-- Opening Marker --

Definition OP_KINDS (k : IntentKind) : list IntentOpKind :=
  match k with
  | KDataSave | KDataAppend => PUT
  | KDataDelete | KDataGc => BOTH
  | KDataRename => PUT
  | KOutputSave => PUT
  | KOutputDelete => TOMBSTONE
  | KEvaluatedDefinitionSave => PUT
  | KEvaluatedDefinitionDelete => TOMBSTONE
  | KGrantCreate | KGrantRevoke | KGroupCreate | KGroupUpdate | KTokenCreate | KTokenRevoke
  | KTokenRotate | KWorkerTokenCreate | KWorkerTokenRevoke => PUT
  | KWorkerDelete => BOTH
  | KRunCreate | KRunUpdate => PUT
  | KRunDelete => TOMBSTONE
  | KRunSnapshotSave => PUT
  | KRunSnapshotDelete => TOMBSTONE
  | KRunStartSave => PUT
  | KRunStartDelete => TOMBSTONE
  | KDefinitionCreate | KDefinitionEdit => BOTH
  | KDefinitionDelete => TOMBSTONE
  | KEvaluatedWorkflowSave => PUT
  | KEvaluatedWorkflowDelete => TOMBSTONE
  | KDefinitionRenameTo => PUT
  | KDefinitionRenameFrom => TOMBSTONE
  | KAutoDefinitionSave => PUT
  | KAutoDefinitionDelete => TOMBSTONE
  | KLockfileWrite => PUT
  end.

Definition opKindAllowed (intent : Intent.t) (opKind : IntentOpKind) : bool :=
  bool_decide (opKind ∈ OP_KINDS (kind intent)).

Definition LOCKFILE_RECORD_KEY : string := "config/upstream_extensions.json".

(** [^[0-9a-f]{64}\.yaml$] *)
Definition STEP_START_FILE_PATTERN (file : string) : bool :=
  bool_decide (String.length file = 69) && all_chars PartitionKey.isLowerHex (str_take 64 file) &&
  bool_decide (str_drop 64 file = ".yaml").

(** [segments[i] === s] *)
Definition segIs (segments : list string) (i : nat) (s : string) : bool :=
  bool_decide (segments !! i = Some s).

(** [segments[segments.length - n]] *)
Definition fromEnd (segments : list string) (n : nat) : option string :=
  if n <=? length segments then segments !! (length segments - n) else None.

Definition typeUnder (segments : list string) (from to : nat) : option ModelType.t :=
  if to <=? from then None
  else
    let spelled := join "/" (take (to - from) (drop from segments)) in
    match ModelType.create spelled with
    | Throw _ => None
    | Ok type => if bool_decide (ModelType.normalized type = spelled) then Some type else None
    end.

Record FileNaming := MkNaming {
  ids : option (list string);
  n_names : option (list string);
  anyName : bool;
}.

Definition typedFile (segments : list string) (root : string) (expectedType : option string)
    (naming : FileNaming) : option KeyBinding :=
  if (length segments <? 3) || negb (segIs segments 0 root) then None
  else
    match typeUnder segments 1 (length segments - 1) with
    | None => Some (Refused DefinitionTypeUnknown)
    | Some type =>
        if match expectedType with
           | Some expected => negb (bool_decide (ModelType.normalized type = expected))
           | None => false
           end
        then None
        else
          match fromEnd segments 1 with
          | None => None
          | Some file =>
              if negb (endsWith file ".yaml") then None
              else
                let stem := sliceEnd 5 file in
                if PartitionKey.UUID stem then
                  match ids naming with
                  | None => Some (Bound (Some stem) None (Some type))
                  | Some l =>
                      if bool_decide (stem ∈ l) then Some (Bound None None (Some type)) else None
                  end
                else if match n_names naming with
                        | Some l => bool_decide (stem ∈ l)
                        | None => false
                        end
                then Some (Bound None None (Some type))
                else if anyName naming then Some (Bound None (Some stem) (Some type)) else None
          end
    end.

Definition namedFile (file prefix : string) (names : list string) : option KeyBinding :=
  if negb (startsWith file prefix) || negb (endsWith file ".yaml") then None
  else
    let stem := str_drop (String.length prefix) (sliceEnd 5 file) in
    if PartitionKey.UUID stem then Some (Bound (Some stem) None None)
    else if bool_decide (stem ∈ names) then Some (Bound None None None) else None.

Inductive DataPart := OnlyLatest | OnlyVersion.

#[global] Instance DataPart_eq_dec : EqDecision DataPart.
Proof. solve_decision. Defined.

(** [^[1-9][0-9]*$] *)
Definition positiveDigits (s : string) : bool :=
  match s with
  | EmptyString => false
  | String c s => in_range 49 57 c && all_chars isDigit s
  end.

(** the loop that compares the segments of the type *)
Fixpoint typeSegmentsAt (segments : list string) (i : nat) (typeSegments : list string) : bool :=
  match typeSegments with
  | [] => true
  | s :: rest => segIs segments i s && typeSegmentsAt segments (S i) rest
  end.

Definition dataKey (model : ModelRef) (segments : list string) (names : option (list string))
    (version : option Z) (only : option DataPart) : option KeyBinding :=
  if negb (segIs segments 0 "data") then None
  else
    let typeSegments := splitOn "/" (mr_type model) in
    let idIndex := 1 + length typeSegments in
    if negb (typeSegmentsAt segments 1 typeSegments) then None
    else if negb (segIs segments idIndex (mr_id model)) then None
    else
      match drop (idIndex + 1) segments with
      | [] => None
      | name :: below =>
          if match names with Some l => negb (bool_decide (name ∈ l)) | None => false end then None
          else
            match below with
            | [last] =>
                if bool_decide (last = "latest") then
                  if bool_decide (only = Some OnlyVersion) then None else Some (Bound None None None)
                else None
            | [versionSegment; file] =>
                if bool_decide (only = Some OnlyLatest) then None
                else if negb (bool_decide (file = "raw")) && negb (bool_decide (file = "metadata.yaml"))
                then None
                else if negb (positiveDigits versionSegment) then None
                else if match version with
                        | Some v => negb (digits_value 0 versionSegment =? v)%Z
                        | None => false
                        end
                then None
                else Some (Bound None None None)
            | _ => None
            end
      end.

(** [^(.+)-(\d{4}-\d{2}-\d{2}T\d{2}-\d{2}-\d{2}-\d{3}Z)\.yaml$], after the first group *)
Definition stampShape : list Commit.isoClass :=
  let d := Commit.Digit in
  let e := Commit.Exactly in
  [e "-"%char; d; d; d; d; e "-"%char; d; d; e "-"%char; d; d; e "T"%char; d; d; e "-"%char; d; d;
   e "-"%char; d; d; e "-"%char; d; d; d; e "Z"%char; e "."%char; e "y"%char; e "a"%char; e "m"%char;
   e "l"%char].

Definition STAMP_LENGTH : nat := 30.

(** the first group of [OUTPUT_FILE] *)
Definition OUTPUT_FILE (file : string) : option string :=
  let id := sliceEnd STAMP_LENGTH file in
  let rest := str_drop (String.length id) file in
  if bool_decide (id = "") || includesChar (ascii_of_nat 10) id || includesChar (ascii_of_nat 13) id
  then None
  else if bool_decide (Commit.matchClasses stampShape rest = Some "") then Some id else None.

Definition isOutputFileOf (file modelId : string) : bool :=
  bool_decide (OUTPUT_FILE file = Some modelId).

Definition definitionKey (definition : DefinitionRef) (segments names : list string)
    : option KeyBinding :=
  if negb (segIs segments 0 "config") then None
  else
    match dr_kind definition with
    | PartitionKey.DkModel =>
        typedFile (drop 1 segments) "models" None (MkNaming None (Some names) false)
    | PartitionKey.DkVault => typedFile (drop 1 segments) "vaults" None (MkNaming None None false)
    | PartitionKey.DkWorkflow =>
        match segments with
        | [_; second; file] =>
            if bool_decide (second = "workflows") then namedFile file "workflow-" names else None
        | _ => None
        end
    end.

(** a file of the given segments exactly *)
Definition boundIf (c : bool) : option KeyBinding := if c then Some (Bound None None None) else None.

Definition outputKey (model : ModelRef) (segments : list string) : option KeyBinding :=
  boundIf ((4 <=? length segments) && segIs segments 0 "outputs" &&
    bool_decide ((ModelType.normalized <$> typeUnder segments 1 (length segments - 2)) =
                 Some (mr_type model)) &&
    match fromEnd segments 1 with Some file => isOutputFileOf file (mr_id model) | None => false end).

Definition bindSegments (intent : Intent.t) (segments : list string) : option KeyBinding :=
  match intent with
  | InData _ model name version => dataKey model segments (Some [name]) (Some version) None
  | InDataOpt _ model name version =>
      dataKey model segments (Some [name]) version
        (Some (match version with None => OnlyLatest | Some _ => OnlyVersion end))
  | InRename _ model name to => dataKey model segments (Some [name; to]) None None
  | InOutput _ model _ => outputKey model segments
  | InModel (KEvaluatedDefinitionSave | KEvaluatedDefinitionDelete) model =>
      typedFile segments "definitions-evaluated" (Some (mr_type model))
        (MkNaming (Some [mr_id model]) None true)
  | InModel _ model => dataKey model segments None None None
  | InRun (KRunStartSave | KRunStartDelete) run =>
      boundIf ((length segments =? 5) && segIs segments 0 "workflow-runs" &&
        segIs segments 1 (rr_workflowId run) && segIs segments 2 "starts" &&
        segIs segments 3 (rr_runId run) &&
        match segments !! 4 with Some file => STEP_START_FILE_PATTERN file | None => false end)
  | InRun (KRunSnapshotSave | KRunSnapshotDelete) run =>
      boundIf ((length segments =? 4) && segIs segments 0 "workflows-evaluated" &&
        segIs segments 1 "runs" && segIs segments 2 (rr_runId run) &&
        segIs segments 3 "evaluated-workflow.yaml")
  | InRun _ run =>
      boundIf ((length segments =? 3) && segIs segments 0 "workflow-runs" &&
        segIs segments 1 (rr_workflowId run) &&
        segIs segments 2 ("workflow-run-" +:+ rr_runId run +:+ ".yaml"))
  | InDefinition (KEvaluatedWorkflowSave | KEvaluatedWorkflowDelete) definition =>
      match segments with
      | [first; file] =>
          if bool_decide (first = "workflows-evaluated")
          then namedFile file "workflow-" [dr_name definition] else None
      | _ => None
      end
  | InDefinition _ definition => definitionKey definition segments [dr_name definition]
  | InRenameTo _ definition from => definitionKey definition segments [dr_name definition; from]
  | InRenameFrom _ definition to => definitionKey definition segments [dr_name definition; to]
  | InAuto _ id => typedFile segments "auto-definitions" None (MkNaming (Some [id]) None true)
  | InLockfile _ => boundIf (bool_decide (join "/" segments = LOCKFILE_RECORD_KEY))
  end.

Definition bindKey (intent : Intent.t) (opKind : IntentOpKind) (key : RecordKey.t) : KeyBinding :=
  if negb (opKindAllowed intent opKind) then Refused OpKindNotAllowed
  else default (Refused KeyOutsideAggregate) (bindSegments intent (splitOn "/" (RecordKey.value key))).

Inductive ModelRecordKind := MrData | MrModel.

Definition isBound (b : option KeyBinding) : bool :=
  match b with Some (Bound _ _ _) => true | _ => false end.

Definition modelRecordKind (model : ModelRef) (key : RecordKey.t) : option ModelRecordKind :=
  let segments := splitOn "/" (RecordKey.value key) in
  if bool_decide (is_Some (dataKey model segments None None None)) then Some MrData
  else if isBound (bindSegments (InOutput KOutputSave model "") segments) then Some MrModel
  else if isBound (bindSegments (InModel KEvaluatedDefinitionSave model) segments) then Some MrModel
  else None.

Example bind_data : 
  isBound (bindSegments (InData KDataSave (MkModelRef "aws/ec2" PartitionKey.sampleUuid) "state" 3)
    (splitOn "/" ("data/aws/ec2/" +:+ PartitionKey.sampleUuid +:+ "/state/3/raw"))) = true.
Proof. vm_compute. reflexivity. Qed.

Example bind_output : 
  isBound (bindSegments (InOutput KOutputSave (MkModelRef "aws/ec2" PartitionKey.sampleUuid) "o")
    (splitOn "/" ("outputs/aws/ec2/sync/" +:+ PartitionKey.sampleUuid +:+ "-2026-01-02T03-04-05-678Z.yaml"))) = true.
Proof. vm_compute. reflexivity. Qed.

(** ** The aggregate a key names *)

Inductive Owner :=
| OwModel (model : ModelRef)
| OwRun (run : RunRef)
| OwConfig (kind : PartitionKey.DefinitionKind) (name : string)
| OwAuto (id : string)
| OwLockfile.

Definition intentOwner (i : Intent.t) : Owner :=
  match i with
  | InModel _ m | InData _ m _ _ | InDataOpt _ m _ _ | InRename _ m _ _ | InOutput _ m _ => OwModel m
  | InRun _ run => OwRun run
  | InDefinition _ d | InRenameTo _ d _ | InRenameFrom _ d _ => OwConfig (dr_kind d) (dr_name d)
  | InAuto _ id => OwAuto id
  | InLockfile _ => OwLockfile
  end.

-- Closing Marker --

▶ [Problem requirements]:
The answer must consist of every line from the listing above that includes the word "IntentOpKind".

▶ [Result of this exercise]:
Definition OP_KINDS (k : IntentKind) : list IntentOpKind :=
Definition opKindAllowed (intent : Intent.t) (opKind : IntentOpKind) : bool :=
Definition bindKey (intent : Intent.t) (opKind : IntentOpKind) (key : RecordKey.t) : KeyBinding :=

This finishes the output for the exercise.